蔡英聖處長表示:「如果沒有 AI,我們看到的只是現象,而且必須花費大量時間和心力,才能找到資料之間的關聯性。即使是遠端監控,看到的也只是當下的狀況,看不到長期趨勢。」
導入 AI 則可帶來多重效益。首先是讓運維工作數位化,不僅管理彈性大,管控也更為方便;其次是以創新的方式擴大應用範疇,例如:用數據節能。尤其以往看到數據是以人為經驗來判斷問題,但現在加入 AI 的輔助,對於問題的判斷和預測會更為精確。
值得一提的是,以儀表板呈現的視覺化資訊也很重要,不僅能呈現更多資訊,也有助於增進溝通,讓更多人理解數據所蘊含的意義,進而帶動更多想法及回饋,促成更多應用。這也能改變原本個人自行製作的圖表只有當事人能解讀,導致經驗難以傳承的問題。
持續滾動及進化的 AI 機制
此外,參與本案的工研院風力技術研發團隊,以過去協助台電公司進行風力機性能改良及維護經驗,除了在風力機前端技術領域協助進行風力機故障訊息辨別與分類,更依據風力機維護經驗找出十大系統維護重點,整合現場維修紀錄並透過擷取的 SCADA 資料前處理,以收集溫度、發電量等數據;同時,搭配 CMS(Condition Monitoring Systems)可收集振動數據,而有利後續大數據預測維護分析。

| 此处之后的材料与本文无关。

(** Starting an epoch up to asking the gateway. *)
Lemma rekey_run id circle ms w o w' :
  let e := (current_epoch (Some circle) + 1)%Z in
  let raw := random_bytes (draws w) 32 in
  NostrIdentity.device_ok w → faults w = [] → safe_Z e = true →
  rekey id circle ms w = (o, w') →
  circle_db w' !! CircleKeys.keyId id (int e) = Some (mkKey raw false) ∧
  ∀ owner v, keypair w = Some owner → Vault.read_vault (identity_db w) = Some v →
    ∀ nct parts, o = Ok (Some (nct, parts)) →
      encrypted_under raw nct (default "(circle)" (mjoin (ci_name circle))) ∧
      ∃ w1, holds id (int e) raw owner w1 ∧ now_ms w1 = now_ms w ∧
        Forall2 (part_for id e raw owner w1) (List.filter active ms) parts.
Proof.
  intros e raw Hd Hf He Hrun.
  destruct (rotate_run id (int e) w Hd Hf ltac:(by apply num_ok_int)) as (w1 & Hrot & Hf1 & Hk1 & Hdb1 & Hv1).
  fold raw in Hrot, Hdb1, Hv1. unfold rekey in Hrun. cbv zeta in Hrun. fold e in Hrun.
  rewrite (bind_ok _ _ _ _ _ Hrot) in Hrun.
  set (name := default "(circle)" (mjoin (ci_name circle))) in *.
  destruct (CircleKeys.encryptString (mkKey raw true) name w1) as [oc w2] eqn:Henc.
  assert (∃ ct, oc = Ok ct ∧ w2 = set_draws (S (draws w1)) w1) as (ct & -> & Hw2).
  { unfold CircleKeys.encryptString, getRandomValues, draw, subtle_encrypt in Henc. cbn in Henc.
    injection Henc as <- <-. by eexists. }
  rewrite (bind_ok _ _ _ _ _ Henc) in Hrun.
  destruct (rekey_parts id e (mkKey raw true) ms [] w2) as [op w3] eqn:Hparts.
  assert (w' = w3) as ->.
  { destruct op; [rewrite (bind_ok _ _ _ _ _ Hparts) in Hrun|rewrite (bind_err _ _ _ _ _ Hparts) in Hrun];
      by injection Hrun. }
  split.
  - pose proof (preserves_run _ _ _ _ _ (apart_parts _ id e (mkKey raw true) ms [] (apart_circle_db (circle_db w2)))
      Hparts eq_refl) as ->. rewrite Hw2. cbn. by rewrite Hdb1, lookup_insert_eq.
  - intros owner v Hown Hv nct parts ->. rewrite Hv in Hv1. destruct Hv1 as (v' & Hv' & _ & Hfind & _).
    assert (holds id (int e) raw owner w1) as Hh by (split_and!; [congruence|done|by eauto]).
    destruct op as [r|m]; [rewrite (bind_ok _ _ _ _ _ Hparts) in Hrun|by rewrite (bind_err _ _ _ _ _ Hparts) in Hrun].
    destruct r as [ps|]; [|by injection Hrun]. injection Hrun as <- <-.
    split; [by exists (mkKey raw true), w1, w2|]. exists w1. split_and!; [done| |].
    + exact (preserves_run _ _ _ _ _ (rotate_now (now_ms w) id (int e)) Hrot eq_refl).
    + rewrite Hw2 in Hparts.
      by destruct (rekey_parts_run id e raw owner (mkKey raw true) ms w1 [] _ _ _ Hh eq_refl Hparts)
        as [_ Hps]; destruct (Hps ps eq_refl) as (new & -> & Hnew).
Qed.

對於 AI 工具的選擇,在符合政府採購法規的前提下,再生能源處最重視的是合作夥伴的技術能力和解決方案的擴充性。透過微軟的協助,先從風電著手,將風機分解為 10 個次系統,個別建立健康指數模型,透過每天或每週定期更新的指數來進行監控。
至於系統架構,則在地端部署 Azure Stack Edge,並統合來自 SCADA 及實際維運的數據,經過資料脫敏及預處理後上傳雲端,運用 Azure 機器學習平台來建模,並以 Power BI 來呈現視覺化資料。
蔡英聖處長表示:「數據愈多,AI 預測愈精準,這是滾動式進步的過程。我們目前在 AI 的應用以預防性維護為重,希望未來可進階應用為預測發電量,甚或是拓展新業務方向。」